## ACTION ITEM
Every line from the beginning of the records below up to the one holding "its functions are" should be quoted exactly; leave out the rest.

(Stored data)
(** * mnem.js: keyboard mnemonics for tagged elements

    A shallow embedding of [src/index.ts].  The module keeps five pieces of
    state ([isAltActive], [config], [accessMap], [observer], [pendingGroup]);
    its functions are embedded as functions on a [State] record that also holds
    the parts of the page the module reads and writes: the host tree, the hint
    spans appended to [document.body], the injected style element and a log of
    the focus changes and events sent to host elements.

    JavaScript arrays are objects: [pendingGroup = elements] stores a reference
    to the array held by [accessMap], and [push] updates an array in place.
    Arrays therefore live in a store ([heap]) and both [accessMap] and
    [pendingGroup] hold locations.

    Boundaries of the model.  Strings are sequences of 8-bit characters.  An
    element is its identity together with its attributes as they are read at
    scan time.  The hint spans are kept apart from the host tree: they carry
    a class and a style attribute only, so a scan for the declared attribute
    does not select them.  Layout (the bounding boxes the hints are placed by)
    and the handlers the host page attaches to its elements are outside the
    model; what the module sends to the page is recorded in [effects]. *)

From Stdlib Require Import String Ascii List Arith Lia Bool DecimalString.
From stdpp Require Import base option list.
Import ListNotations.

Local Open Scope string_scope.
Local Open Scope list_scope.
Local Open Scope nat_scope.

(** ** Strings *)

Module Js.

(** Strings are modelled as sequences of 8-bit characters; case mapping
    acts on the letters A-Z and a-z and leaves every other character. *)
Definition lowerChar (c : ascii) : ascii :=
  let n := nat_of_ascii c in
  if (65 <=? n) && (n <=? 90) then ascii_of_nat (n + 32) else c.

Definition upperChar (c : ascii) : ascii :=
  let n := nat_of_ascii c in
  if (97 <=? n) && (n <=? 122) then ascii_of_nat (n - 32) else c.

Fixpoint toLowerCase (s : string) : string :=
  match s with
  | EmptyString => EmptyString
  | String c r => String (lowerChar c) (toLowerCase r)
  end.

Fixpoint toUpperCase (s : string) : string :=
  match s with
  | EmptyString => EmptyString
  | String c r => String (upperChar c) (toUpperCase r)
  end.

(** [/^[1-9]$/.test(key)] followed by [parseInt(key, 10)]: the digit's
    value when [key] is exactly one character among 1..9. *)
Definition digit19 (key : string) : option nat :=
  match key with
  | String c EmptyString =>
      let n := nat_of_ascii c in
      if (49 <=? n) && (n <=? 57) then Some (n - 48) else None
  | _ => None
  end.

(** The template literal's rendering of a number. *)
Definition numberToString (n : nat) : string :=
  NilEmpty.string_of_uint (Nat.to_uint n).

(** Truthiness of an optional string: [undefined] and the empty string
    are falsy. *)
Definition truthy (o : option string) : bool :=
  match o with
  | Some (String _ _) => true
  | _ => false
  end.

End Js.

(** ** The document *)

Record HTMLElement := mkElement {
  el_id : nat;
  el_attrs : list (string * string)
}.

#[warnings="-register-all"]
Inductive DomNode :=
| Dom (el : HTMLElement) (children : list DomNode).

Fixpoint assocGet {V} (k : string) (m : list (string * V)) : option V :=
  match m with
  | [] => None
  | (k', v) :: r => if String.eqb k' k then Some v else assocGet k r
  end.

Definition getAttribute (name : string) (el : HTMLElement) : option string :=
  assocGet name (el_attrs el).

Definition hasAttribute (name : string) (el : HTMLElement) : bool :=
  match getAttribute name el with Some _ => true | None => false end.

(** Document order: a node before its children, children left to right. *)
Fixpoint descendants (n : DomNode) : list HTMLElement :=
  match n with
  | Dom el children => el :: flat_map descendants children
  end.

(** [document.querySelectorAll(`[${attr}]`)]. *)
Definition querySelectorAll (attr : string) (doc : DomNode) : list HTMLElement :=
  List.filter (hasAttribute attr) (descendants doc).

(** ** Configuration *)

Record MnemonicConfig := mkUserConfig {
  u_attr : option string;
  u_activeClass : option string;
  u_color : option string;
  u_textColor : option string;
  u_animationDuration : option string
}.

Record Config := mkConfig {
  attr : string;
  activeClass : string;
  color : string;
  textColor : string;
  animationDuration : string
}.

(** The [??] operator. *)
Definition orDefault (o : option string) (d : string) : string :=
  match o with Some v => v | None => d end.

(** ** Hint spans *)

(** The inline declarations of the default presentation.  [left] and [top]
    are computed from the bound element's layout box and the scroll offsets;
    the span records the element they are computed from. *)
Record InlineStyle := mkInline {
  st_position : string;
  st_anchor : HTMLElement;
  st_zIndex : string;
  st_backgroundColor : string;
  st_color : string;
  st_fontSize : string;
  st_padding : string;
  st_borderRadius : string;
  st_border : string;
  st_opacity : string
}.

Record Label := mkLabel {
  textContent : string;
  classList : list string;
  style : option InlineStyle;
  (* the once-listener that removes the span on [animationend] *)
  removeOnAnimationEnd : bool
}.

Definition classAdd (c : string) (cl : list string) : list string :=
  if existsb (String.eqb c) cl then cl else cl ++ [c].

Definition exiting (l : Label) : bool :=
  existsb (String.eqb "fade-out") (classList l).

(** ** Styles *)

(** The values the injected [.mnemo-label] rule takes from the configuration;
    the rule's fixed declarations are not recorded. *)
Record MnemoStyle := mkStyle {
  rule_backgroundColor : string;
  rule_color : string;
  rule_animationDuration : string
}.

(** ** Session state *)

(** Locations of arrays in the store. *)
Abbreviation loc := nat (only parsing).

Inductive Effect :=
| Focus (el : HTMLElement)
| Dispatch (el : HTMLElement) (type key : string).

Record State := mkState {
  isAltActive : bool;
  config : Config;
  accessMap : list (string * loc);
  observer : bool;
  pendingGroup : option loc;
  (* the page *)
  heap : list (list HTMLElement);
  document : DomNode;
  labels : list Label;
  mnemoStyle : option MnemoStyle;
  effects : list Effect
}.

Definition set_isAltActive (b : bool) (s : State) : State :=
  mkState b (config s) (accessMap s) (observer s) (pendingGroup s)
          (heap s) (document s) (labels s) (mnemoStyle s) (effects s).

Definition set_index (m : list (string * loc)) (h : list (list HTMLElement))
    (s : State) : State :=
  mkState (isAltActive s) (config s) m (observer s) (pendingGroup s)
          h (document s) (labels s) (mnemoStyle s) (effects s).

Definition set_observer (b : bool) (s : State) : State :=
  mkState (isAltActive s) (config s) (accessMap s) b (pendingGroup s)
          (heap s) (document s) (labels s) (mnemoStyle s) (effects s).

Definition set_pendingGroup (g : option loc) (s : State) : State :=
  mkState (isAltActive s) (config s) (accessMap s) (observer s) g
          (heap s) (document s) (labels s) (mnemoStyle s) (effects s).

Definition set_document (d : DomNode) (s : State) : State :=
  mkState (isAltActive s) (config s) (accessMap s) (observer s) (pendingGroup s)
          (heap s) d (labels s) (mnemoStyle s) (effects s).

Definition set_labels (ls : list Label) (s : State) : State :=
  mkState (isAltActive s) (config s) (accessMap s) (observer s) (pendingGroup s)
          (heap s) (document s) ls (mnemoStyle s) (effects s).

Definition set_mnemoStyle (t : option MnemoStyle) (s : State) : State :=
  mkState (isAltActive s) (config s) (accessMap s) (observer s) (pendingGroup s)
          (heap s) (document s) (labels s) t (effects s).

## ANSWER FOR THE TASK
(** * mnem.js: keyboard mnemonics for tagged elements

    A shallow embedding of [src/index.ts].  The module keeps five pieces of
    state ([isAltActive], [config], [accessMap], [observer], [pendingGroup]);
    its functions are embedded as functions on a [State] record that also holds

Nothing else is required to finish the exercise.